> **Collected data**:
(* ===== verification/Requests.v ===== *)
(** What every route of the server shares: the request bodies of the memory
    verbs with the checks their models make (src/server/models.py), the
    answers that are refusals, the audit trail
    (src/server/services/audit_service.py), and the two reads that find the
    namespaces a caller may look into (src/server/services/admin_service.py,
    src/server/routers/memory.py).

    A body is what reaches a model once its fields have the declared types: a
    field the client left out is [None]. A length is that of the text's bytes.
    A route is a function of the memories table and the audit trail, kept
    also when it refuses. The trail is that of the inserts tried: an insert is
    best effort, and [audit_log] is what is stored when some of them fail. *)

From stdpp Require Import base gmap list strings.
From Stdlib Require Import ZArith Lia Ascii.
From S2P Require Import Prelude PyString Json Store Identity ProjectAlias Principals Auth Memory.

Open Scope Z_scope.
Open Scope tiding_scope.

(** ** Limits *)

Definition MAX_VALUE : Z := 256000.
Definition MAX_KEY : Z := 512.
Definition MAX_TAGS : Z := 4000.
Definition MAX_ADDR : Z := 256.
Definition MAX_LIST : Z := 64.
Definition MAX_SEARCH_LIMIT : Z := 200.
Definition MAX_INBOX_LIMIT : Z := 500.
Definition MAX_KEYS_LIMIT : Z := 2000.
Definition MAX_EXPIRY_DAYS : Z := 36500.

(** [Field(max_length=n)] *)
Definition at_most (n : Z) (s : string) : bool := (Z.of_nat (String.length s) <=? n)%Z.
Definition at_most_opt (n : Z) (s : option string) : bool := match s with Some s => at_most n s | None => true end.
Definition few (l : option (list string)) : bool :=
  match l with Some l => (Z.of_nat (length l) <=? MAX_LIST)%Z | None => true end.
(** [Field(ge=lo, le=hi)] *)
Definition between (lo hi n : Z) : bool := (lo <=? n)%Z && (n <=? hi)%Z.

(** [Field(min_length=3, max_length=2000)] *)
Definition reason_ok (s : string) : bool := (3 <=? Z.of_nat (String.length s))%Z && at_most 2000 s.

(** [x if ok else 422] *)
Definition checked {A} (ok : bool) (x : A) : option A := if ok then Some x else None.

(** ** Bodies *)

Inductive tags_field := TagText (s : string) | TagList (l : list string).

Definition coerce_tags (v : option tags_field) : string :=
  match v with
  | None => ""
  | Some (TagText s) => s
  | Some (TagList l) => join ", " l
  end.

Record set_body := SetBody {
  bs_namespace : string;
  bs_key : string;
  bs_value : string;
  bs_scope : option string;
  bs_user_id : option string;
  bs_project : option string;
  bs_tags : option tags_field;
  bs_tags_search : option string;
  bs_expiration_days : option Z;
  bs_listen_set : option (list string);
  bs_reader_identity : option string;
  bs_if_match : option string;
  bs_extra : list string             (* names of unknown fields *)
}.

Record set_request := SetRequest {
  st_namespace : string;
  st_key : string;
  st_value : string;
  st_scope : string;
  st_user_id : string;
  st_project : option string;
  st_tags : string;
  st_tags_search : string;
  st_expiration_days : Z;
  st_listen_set : option (list string);
  st_reader_identity : option string;
  st_if_match : option string;
  st_extra : list string
}.

(** The body of a get or a forget. *)
Record row_body := RowBody {
  bg_namespace : string;
  bg_key : string;
  bg_scope : option string;
  bg_user_id : option string;
  bg_project : option string
}.

Record row_request := RowRequest {
  gt_namespace : string;
  gt_key : string;
  gt_scope : string;
  gt_user_id : string;
  gt_project : option string
}.

Record search_body := SearchBody {
  bq_namespace : option string;
  bq_namespaces : option (list string);
  bq_query : string;
  bq_scope : option string;
  bq_user_id : option string;
  bq_project : option string;
  bq_limit : option Z;
  bq_listen_set : option (list string);
  bq_reader_identity : option string;
  bq_snippet_lines : option Z;
  bq_include_superseded : bool
}.

Record search_request := SearchRequest {
  sh_namespace : option string;
  sh_namespaces : option (list string);
  sh_query : string;
  sh_scope : string;
  sh_user_id : string;
  sh_project : option string;
  sh_limit : Z;
  sh_listen_set : option (list string);
  sh_reader_identity : option string;
  sh_snippet_lines : option Z;
  sh_include_superseded : bool
}.

Record keys_body := KeysBody {
  bk_namespace : option string;
  bk_namespaces : option (list string);
  bk_prefix : option string;
  bk_scope : option string;
  bk_user_id : option string;
  bk_project : option string;
  bk_limit : option Z
}.

Record keys_request := KeysRequest {
  kq_namespace : option string;
  kq_namespaces : option (list string);
  kq_prefix : string;
  kq_scope : string;
  kq_user_id : string;
  kq_project : option string;
  kq_limit : Z
}.

Record flag_body := FlagBody {
  bf_namespace : string;
  bf_key : string;
  bf_scope : option string;
  bf_user_id : option string;
  bf_project : option string;
  bf_reason : string
}.

Record flag_request := FlagRequest {
  fl_namespace : string;
  fl_key : string;
  fl_scope : string;
  fl_user_id : string;
  fl_project : option string;
  fl_reason : string
}.

Record supersede_body := SupersedeBody {
  bu_namespace : string;
  bu_key : string;
  bu_scope : option string;
  bu_project : option string;
  bu_target_user_id : string;
  bu_reason : string;
  bu_replacement_key : option string
}.

Record supersede_request := SupersedeRequest {
  su_namespace : string;
  su_key : string;
  su_scope : string;
  su_project : option string;
  su_target_user_id : string;
  su_reason : string;
  su_replacement_key : option string
}.

(** [explicit_namespaces]: the list, else the one name, else the server's choice. *)
Definition explicit_namespaces (namespace : option string) (namespaces : option (list string))
  : option (list string) :=
  match namespaces with
  | Some (ns :: rest) => Some (ns :: rest)
  | _ => match namespace with
         | Some ns => if nonempty ns then Some [ns] else None
         | None => None
         end
  end.

(** ** Checks; [None] is the answer 422 *)

Section validation.
Context (cfg : auth_settings) (aliases : gmap string string).

Definition _canon_ns (ns : string) : string := canonical_namespace cfg ns.

(** A renamed project is served from its current name. *)
Definition _canonicalize_project (project : option string) : option string :=
  match project with
  | Some p => if nonempty (strip p) then canonical aliases project else project
  | None => None
  end.

(** [_shared_scope_means_global], for the models that have a [user_id]. *)
Definition user_or_default (scope : string) (given : option string) : string :=
  match given with
  | Some u => u
  | None => if scope == "shared" then "global" else "default"
  end.

Definition validate_set (b : set_body) : option set_request :=
  let scope := default "user" (bs_scope b) in
  let project := _canonicalize_project (bs_project b) in
  let days := default 0 (bs_expiration_days b) in
  checked (at_most MAX_KEY (bs_key b) && at_most MAX_VALUE (bs_value b) && at_most_opt MAX_ADDR (bs_user_id b) &&
           at_most_opt MAX_ADDR project && at_most MAX_TAGS (coerce_tags (bs_tags b)) &&
           at_most_opt MAX_TAGS (bs_tags_search b) && between 0 MAX_EXPIRY_DAYS days && few (bs_listen_set b) &&
           at_most_opt MAX_ADDR (bs_reader_identity b) && at_most_opt 64 (bs_if_match b))
    (SetRequest (_canon_ns (bs_namespace b)) (bs_key b) (bs_value b) scope (user_or_default scope (bs_user_id b)) project
       (coerce_tags (bs_tags b)) (or_empty (bs_tags_search b)) days (bs_listen_set b) (bs_reader_identity b)
       (bs_if_match b) (bs_extra b)).

Definition validate_row (b : row_body) : option row_request :=
  let scope := default "user" (bg_scope b) in
  Some (RowRequest (_canon_ns (bg_namespace b)) (bg_key b) scope (user_or_default scope (bg_user_id b))
          (_canonicalize_project (bg_project b))).

Definition validate_search (b : search_body) : option search_request :=
  let scope := default "user" (bq_scope b) in
  let project := _canonicalize_project (bq_project b) in
  let limit := default 5 (bq_limit b) in
  checked (nonempty (strip (bq_query b)) && at_most MAX_VALUE (bq_query b) && at_most_opt MAX_ADDR (bq_user_id b) &&
           at_most_opt MAX_ADDR project && between 1 MAX_SEARCH_LIMIT limit && few (bq_listen_set b) &&
           at_most_opt MAX_ADDR (bq_reader_identity b) &&
           match bq_snippet_lines b with Some n => between 1 500 n | None => true end)
    (SearchRequest (_canon_ns <$> bq_namespace b) (map _canon_ns <$> bq_namespaces b) (bq_query b) scope
       (user_or_default scope (bq_user_id b)) project limit (bq_listen_set b) (bq_reader_identity b)
       (bq_snippet_lines b) (bq_include_superseded b)).

Definition validate_keys (b : keys_body) : option keys_request :=
  let scope := default "user" (bk_scope b) in
  let project := _canonicalize_project (bk_project b) in
  let limit := default 500 (bk_limit b) in
  checked (at_most_opt MAX_KEY (bk_prefix b) && at_most_opt MAX_ADDR (bk_user_id b) && at_most_opt MAX_ADDR project &&
           between 1 MAX_KEYS_LIMIT limit)
    (KeysRequest (_canon_ns <$> bk_namespace b) (map _canon_ns <$> bk_namespaces b) (or_empty (bk_prefix b)) scope
       (user_or_default scope (bk_user_id b)) project limit).

Definition validate_flag (b : flag_body) : option flag_request :=
  let scope := default "project" (bf_scope b) in
  let project := _canonicalize_project (bf_project b) in
  checked ((scope isin ["project"; "shared"; "user"; "machine"]) && at_most_opt MAX_ADDR (bf_user_id b) &&
           at_most_opt MAX_ADDR project && reason_ok (bf_reason b))
    (FlagRequest (_canon_ns (bf_namespace b)) (bf_key b) scope (user_or_default scope (bf_user_id b)) project (bf_reason b)).

Definition validate_supersede (b : supersede_body) : option supersede_request :=
  let scope := default "project" (bu_scope b) in
  let project := _canonicalize_project (bu_project b) in
  checked ((scope isin ["project"; "shared"]) && at_most_opt MAX_ADDR project && at_most MAX_ADDR (bu_target_user_id b) &&
           reason_ok (bu_reason b) && at_most_opt MAX_KEY (bu_replacement_key b))
    (SupersedeRequest (_canon_ns (bu_namespace b)) (bu_key b) scope project (bu_target_user_id b) (bu_reason b)
       (bu_replacement_key b)).
End validation.

(** ** The audit trail *)

Record audit_row := AuditRow {
  lg_principal_id : option Z;
  lg_action : string;
  lg_target_principal_id : option Z;
  lg_detail : jobj
}.

(** [principal.get("name")] of the caller, when there is one. *)
Definition name_of (p : option principal) : option string := pd_name <$> p.

(** The row [audit] appends; the caller's name rides in the detail. *)
Definition audit_entry (action : string) (p : option principal) (detail : jobj) (target : option Z) : audit_row :=
  AuditRow (pd_id <$> p) action target
    (if truthy (name_of p) then <["by" := jopt (name_of p)]> detail else detail).

(** ** Answers *)

Inductive detail :=
| Because (what : string)
| ReservedScope (scope : string)
| NoNamespaceAccess (e : access_error)
| OwnedBy (owner : string) (attempted : option string)
| ChangedSince (current : option string) (version : string)
| ControlledBy (controller : string)
| AlreadyRetired (stamp : stamp_info)
| NotThere (key : string)
| Internal.

Record refusal := Refusal { rf_status : Z; rf_detail : detail }.

Definition internal_error : refusal := Refusal 500 Internal.

Definition of_access (e : access_error) : refusal :=
  match e with
  | Http status => Refusal status (NoNamespaceAccess e)
  | ValueError _ => Refusal 500 (NoNamespaceAccess e)
  end.

(** ** Routes *)

(** [rs_log] is the inserts into the table [audit_log] that were tried, in order. *)
Record rstate := RState { rs_table : table; rs_log : list audit_row }.

(** What that table holds of them: an insert that fails is logged and dropped,
    nobody is told, and no part of the server reads the table. [stored n] says
    whether the insert number [n] went through. *)
Definition audit_log (stored : nat → bool) (tried : list audit_row) : list audit_row :=
  omap id (imap (λ n e, if stored n then Some e else None) tried).

Definition route (A : Type) : Type := rstate → outcome refusal A * rstate.

Definition answer {A} (x : A) : route A := λ s, (Done x, s).
Definition refuse {A} (status : Z) (why : detail) : route A := λ s, (Raise (Refusal status why), s).
Definition fail_with {A} (r : refusal) : route A := λ s, (Raise r, s).

Definition rbind {A B} (m : route A) (k : A → route B) : route B := λ s,
  match m s with
  | (Done x, s') => k x s'
  | (Raise r, s') => (Raise r, s')
  end.

Definition table_of : route table := λ s, (Done (rs_table s), s).
Definition store (t : table) : route unit := λ s, (Done tt, RState t (rs_log s)).
(** Never raises, whether or not the insert it tries goes through. *)
Definition audit (action : string) (p : option principal) (detail : jobj) (target : option Z) : route unit :=
  λ s, (Done tt, RState (rs_table s) (rs_log s ++ [audit_entry action p detail target])).

(** A check that raises an answer. *)
Definition lift {A} (o : outcome access_error A) : route A := λ s,
  match o with Done x => (Done x, s) | Raise e => (Raise (of_access e), s) end.

(** [except Exception: raise HTTPException(500)] around a body that has no
    [except HTTPException: raise] before it. *)
Definition masked {A} (m : route A) : route A := λ s,
  match m s with
  | (Raise _, s') => (Raise internal_error, s')
  | r => r
  end.

Notation "x '⇐' m ;; k" := (rbind m (λ x, k)) (at level 100, m at next level, k at level 200, right associativity)
  : tiding_scope.
Notation "m ';;;' k" := (rbind m (λ _, k)) (at level 100, k at level 200, right associativity) : tiding_scope.

(** ** Namespaces a caller may look into *)

(** [SELECT DISTINCT namespace FROM memories ORDER BY namespace] *)
Definition list_namespaces (t : table) : list string := sorted (dedup ((λ r, r_ns r) <$> t_rows t)).

Definition _probe_namespaces (cfg : auth_settings) (p : option principal) (fallback_ns : string) : route (list string) :=
  match p with
  | None => answer [fallback_ns]
  | Some _ => t ⇐ table_of ;; lift (resolve_read_namespaces cfg p (list_namespaces t))
  end.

> **Assignment**:
Lines with "gmap": return each one from the data above.

> **Written answer**:
From stdpp Require Import base gmap list strings.
Context (cfg : auth_settings) (aliases : gmap string string).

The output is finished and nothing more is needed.